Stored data
====

(** * Simpress: route registry, path patterns and the tiered middleware pipeline

    A shallow embedding of the request-dispatch engine of the repository:
    the classes [Route], [Router] and [Simpress].  The single-file version
    and the modular version of the sources have the same methods; their
    listeners differ only in [req.url ? req.url : ''], which is [req.url]
    on the strings that the server delivers.

    - JavaScript strings are Rocq strings: sequences of code units below 256.
    - [RegExp] models the built-in pattern engine (ECMAScript with the
      grammar of its Annex B, no flags): a machine driven by the characters
      of the pattern text builds a syntax tree, and a matcher enumerates the
      positions where a match may end.  Back-references, legacy octal
      escapes, pattern modifiers, group names beyond ASCII or repeated, and
      the escapes c, x, u and digits inside a class are not modelled: the
      constructor then answers [Unmodelled].
    - Objects that the program shares by reference ([Route], [Router] and
      [Simpress] instances) live in a store and are named by their address.
    - Middlewares, error middlewares and request listeners are function
      objects with an identity; a call acts on the request and the response
      and settles the promise that the listener awaits.  They do not change
      the registry while a request is dispatched.
    - The asynchronous listener is run to completion: its result records the
      calls it made, in order, and how the promise it returned settled. *)

From Stdlib Require Import String Ascii NArith ZArith List Bool Arith Lia.
From stdpp Require Import base list.
Import ListNotations.

Local Open Scope char_scope.
Local Open Scope N_scope.
Local Open Scope nat_scope.
Local Open Scope list_scope.

(** ** Results of operations that may throw *)

Inductive exn : Type :=
| SyntaxError          (* thrown by the RegExp constructor *)
| HeadersSent          (* ERR_HTTP_HEADERS_SENT, thrown by writeHead *)
| Unmodelled.          (* the input leaves the modelled fragment *)

Inductive result (A : Type) : Type :=
| Ok (a : A)
| Err (e : exn).
Arguments Ok {A} a.
Arguments Err {A} e.

Definition bind {A B : Type} (m : result A) (k : A -> result B) : result B :=
  match m with
  | Ok a => k a
  | Err e => Err e
  end.

(** ** The pattern engine *)

Module RegExp.

(** *** Syntax trees *)

Inductive class_escape : Type :=
| EDigit | ENotDigit | EWord | ENotWord | ESpace | ENotSpace.

Inductive class_item : Type :=
| CChar (c : N)
| CRange (lo hi : N)
| CEsc (e : class_escape).

Inductive group_kind : Type :=
| Capture
| Named (name : string)
| NonCapture
| Lookahead (neg : bool)
| Lookbehind (neg : bool).

Inductive regex : Type :=
| Empty
| Char (c : N)
| Any
| Esc (e : class_escape)
| Class (neg : bool) (items : list class_item)
| Bol
| Eol
| WordBoundary (neg : bool)
| Seq (r1 r2 : regex)
| Alt (r1 r2 : regex)
| Quant (min : N) (max : option N) (greedy : bool) (r : regex)
| Group (k : group_kind) (r : regex).

(** *** Tokens *)

Inductive token : Type :=
| TAtom (r : regex)
| TAssert (r : regex)
| TQuant (min : N) (max : option N)
| TQuest
| TOpen (k : group_kind)
| TClose
| TBar.

(** *** Character helpers *)

Definition code (c : ascii) : N := N_of_ascii c.
Arguments code : simpl never.

Definition between (lo hi : N) (n : N) : bool := (lo <=? n)%N && (n <=? hi)%N.

Definition is_digit (c : ascii) : bool := between 48 57 (code c).
Definition is_upper (c : ascii) : bool := between 65 90 (code c).
Definition is_lower (c : ascii) : bool := between 97 122 (code c).
Definition is_letter (c : ascii) : bool := is_upper c || is_lower c.
Definition is_hex (c : ascii) : bool :=
  is_digit c || between 65 70 (code c) || between 97 102 (code c).

Definition digit_val (c : ascii) : N := (code c - 48)%N.

Definition hex_val (c : ascii) : N :=
  if is_digit c then (code c - 48)%N
  else if is_upper c then (code c - 55)%N
  else (code c - 87)%N.

(** value of a digit string given most significant digit first *)
Definition number (base : N) (val : ascii -> N) (ds : list ascii) : N :=
  fold_left (fun acc d => (acc * base + val d)%N) ds 0%N.

Definition is_id_start (c : ascii) : bool :=
  is_letter c || Ascii.eqb c "$" || Ascii.eqb c "_".
Definition is_id_part (c : ascii) : bool := is_id_start c || is_digit c.
Definition is_ascii7 (c : ascii) : bool := (code c <? 128)%N.

(** *** The lexer: one character at a time *)

Inductive brace_state : Type :=
| BMin (ds : list ascii)                 (* {ddd      digits reversed *)
| BMax (ds : list ascii) (es : list ascii). (* {ddd,eee  *)

Inductive pending : Type :=
| PNone
| PAtom (a : class_item)
| PDash (a : class_item).

Record class_state : Type := mkClass {
  c_neg : bool;
  c_start : bool;               (* nothing read after the opening bracket *)
  c_esc : bool;                 (* a backslash was just read *)
  c_items : list class_item;    (* reversed *)
  c_pend : pending
}.

Inductive lmode : Type :=
| LNormal
| LEscape
| LCtrl
| LZero
| LHex (want : nat) (letter : ascii) (have : list ascii)
| LParen
| LParenQ
| LParenQLt
| LName (acc : list ascii)
| LBrace (b : brace_state)
| LClass (c : class_state).

Definition lit (c : ascii) : token := TAtom (Char (code c)).

Definition class_init : class_state :=
  {| c_neg := false; c_start := true; c_esc := false; c_items := []; c_pend := PNone |}.

Definition lex_normal (c : ascii) : lmode * list token :=
  match c with
  | "^" => (LNormal, [TAssert Bol])
  | "$" => (LNormal, [TAssert Eol])
  | "\" => (LEscape, [])
  | "." => (LNormal, [TAtom Any])
  | "*" => (LNormal, [TQuant 0 None])
  | "+" => (LNormal, [TQuant 1 None])
  | "?" => (LNormal, [TQuest])
  | "(" => (LParen, [])
  | ")" => (LNormal, [TClose])
  | "[" => (LClass class_init, [])
  | "{" => (LBrace (BMin []), [])
  | "|" => (LNormal, [TBar])
  | _ => (LNormal, [lit c])
  end.

(** re-read [c] in normal mode after the tokens [ts] of an abandoned form *)
Definition resume (ts : list token) (c : ascii) : result (lmode * list token) :=
  let '(m, ts') := lex_normal c in Ok (m, ts ++ ts').

Definition lex_escape (c : ascii) : result (lmode * list token) :=
  match c with
  | "d" => Ok (LNormal, [TAtom (Esc EDigit)])
  | "D" => Ok (LNormal, [TAtom (Esc ENotDigit)])
  | "w" => Ok (LNormal, [TAtom (Esc EWord)])
  | "W" => Ok (LNormal, [TAtom (Esc ENotWord)])
  | "s" => Ok (LNormal, [TAtom (Esc ESpace)])
  | "S" => Ok (LNormal, [TAtom (Esc ENotSpace)])
  | "b" => Ok (LNormal, [TAssert (WordBoundary false)])
  | "B" => Ok (LNormal, [TAssert (WordBoundary true)])
  | "f" => Ok (LNormal, [TAtom (Char 12)])
  | "n" => Ok (LNormal, [TAtom (Char 10)])
  | "r" => Ok (LNormal, [TAtom (Char 13)])
  | "t" => Ok (LNormal, [TAtom (Char 9)])
  | "v" => Ok (LNormal, [TAtom (Char 11)])
  | "c" => Ok (LCtrl, [])
  | "0" => Ok (LZero, [])
  | "x" => Ok (LHex 2 "x" [], [])
  | "u" => Ok (LHex 4 "u" [], [])
  | "k" => Err Unmodelled              (* named back-reference *)
  | _ => if is_digit c then Err Unmodelled   (* back-reference, legacy octal *)
         else Ok (LNormal, [lit c])          (* identity escape *)
  end.

Definition brace_text (b : brace_state) : list ascii :=
  match b with
  | BMin ds => "{" :: rev ds
  | BMax ds es => "{" :: rev ds ++ "," :: rev es
  end.

Definition dec (ds : list ascii) : N := number 10 digit_val (rev ds).

(** the bounds of a quantifier as V8 reads them: a number stops at
    [kMaxInt], which as an upper bound stands for no bound *)
Definition kMaxInt : N := 2147483647.

Definition lower (ds : list ascii) : N := N.min (dec ds) kMaxInt.

Definition upper (ds : list ascii) : option N :=
  if (kMaxInt <=? dec ds)%N then None else Some (dec ds).

Definition lex_brace (b : brace_state) (c : ascii) : result (lmode * list token) :=
  if is_digit c then
    match b with
    | BMin ds => Ok (LBrace (BMin (c :: ds)), [])
    | BMax ds es => Ok (LBrace (BMax ds (c :: es)), [])
    end
  else
    match b, c with
    | BMin (d :: ds), "," => Ok (LBrace (BMax (d :: ds) []), [])
    | BMin (d :: ds), "}" => Ok (LNormal, [TQuant (lower (d :: ds)) (upper (d :: ds))])
    | BMax ds [], "}" => Ok (LNormal, [TQuant (lower ds) None])
    | BMax ds (e :: es), "}" => Ok (LNormal, [TQuant (lower ds) (upper (e :: es))])
    | _, _ => resume (map lit (brace_text b)) c
    end.

(** a class atom enters the class: alone, or as an end of a range *)
Definition class_range (a b : class_item) : result (list class_item) :=
  match a, b with
  | CChar lo, CChar hi => if (lo <=? hi)%N then Ok [CRange lo hi] else Err SyntaxError
  | _, _ => Ok [b; CChar 45; a]
  end.

Definition class_atom (cs : class_state) (a : class_item) : result class_state :=
  match c_pend cs with
  | PNone =>
      Ok {| c_neg := c_neg cs; c_start := false; c_esc := false;
            c_items := c_items cs; c_pend := PAtom a |}
  | PAtom p =>
      Ok {| c_neg := c_neg cs; c_start := false; c_esc := false;
            c_items := p :: c_items cs; c_pend := PAtom a |}
  | PDash p =>
      bind (class_range p a) (fun its =>
      Ok {| c_neg := c_neg cs; c_start := false; c_esc := false;
            c_items := its ++ c_items cs; c_pend := PNone |})
  end.

Definition class_dash (cs : class_state) : result class_state :=
  match c_pend cs with
  | PAtom p =>
      Ok {| c_neg := c_neg cs; c_start := false; c_esc := false;
            c_items := c_items cs; c_pend := PDash p |}
  | _ => class_atom cs (CChar 45)
  end.

Definition class_close (cs : class_state) : regex :=
  Class (c_neg cs)
    (rev (match c_pend cs with
          | PNone => c_items cs
          | PAtom p => p :: c_items cs
          | PDash p => CChar 45 :: p :: c_items cs
          end)).

Definition class_escaped (c : ascii) : result class_item :=
  match c with
  | "d" => Ok (CEsc EDigit)
  | "D" => Ok (CEsc ENotDigit)
  | "w" => Ok (CEsc EWord)
  | "W" => Ok (CEsc ENotWord)
  | "s" => Ok (CEsc ESpace)
  | "S" => Ok (CEsc ENotSpace)
  | "b" => Ok (CChar 8)
  | "f" => Ok (CChar 12)
  | "n" => Ok (CChar 10)
  | "r" => Ok (CChar 13)
  | "t" => Ok (CChar 9)
  | "v" => Ok (CChar 11)
  | "c" | "x" | "u" | "k" => Err Unmodelled
  | _ => if is_digit c then Err Unmodelled else Ok (CChar (code c))
  end.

====

Problem details → Lines above containing "constructor": how many? Reply with the number only.

Result of the task → 2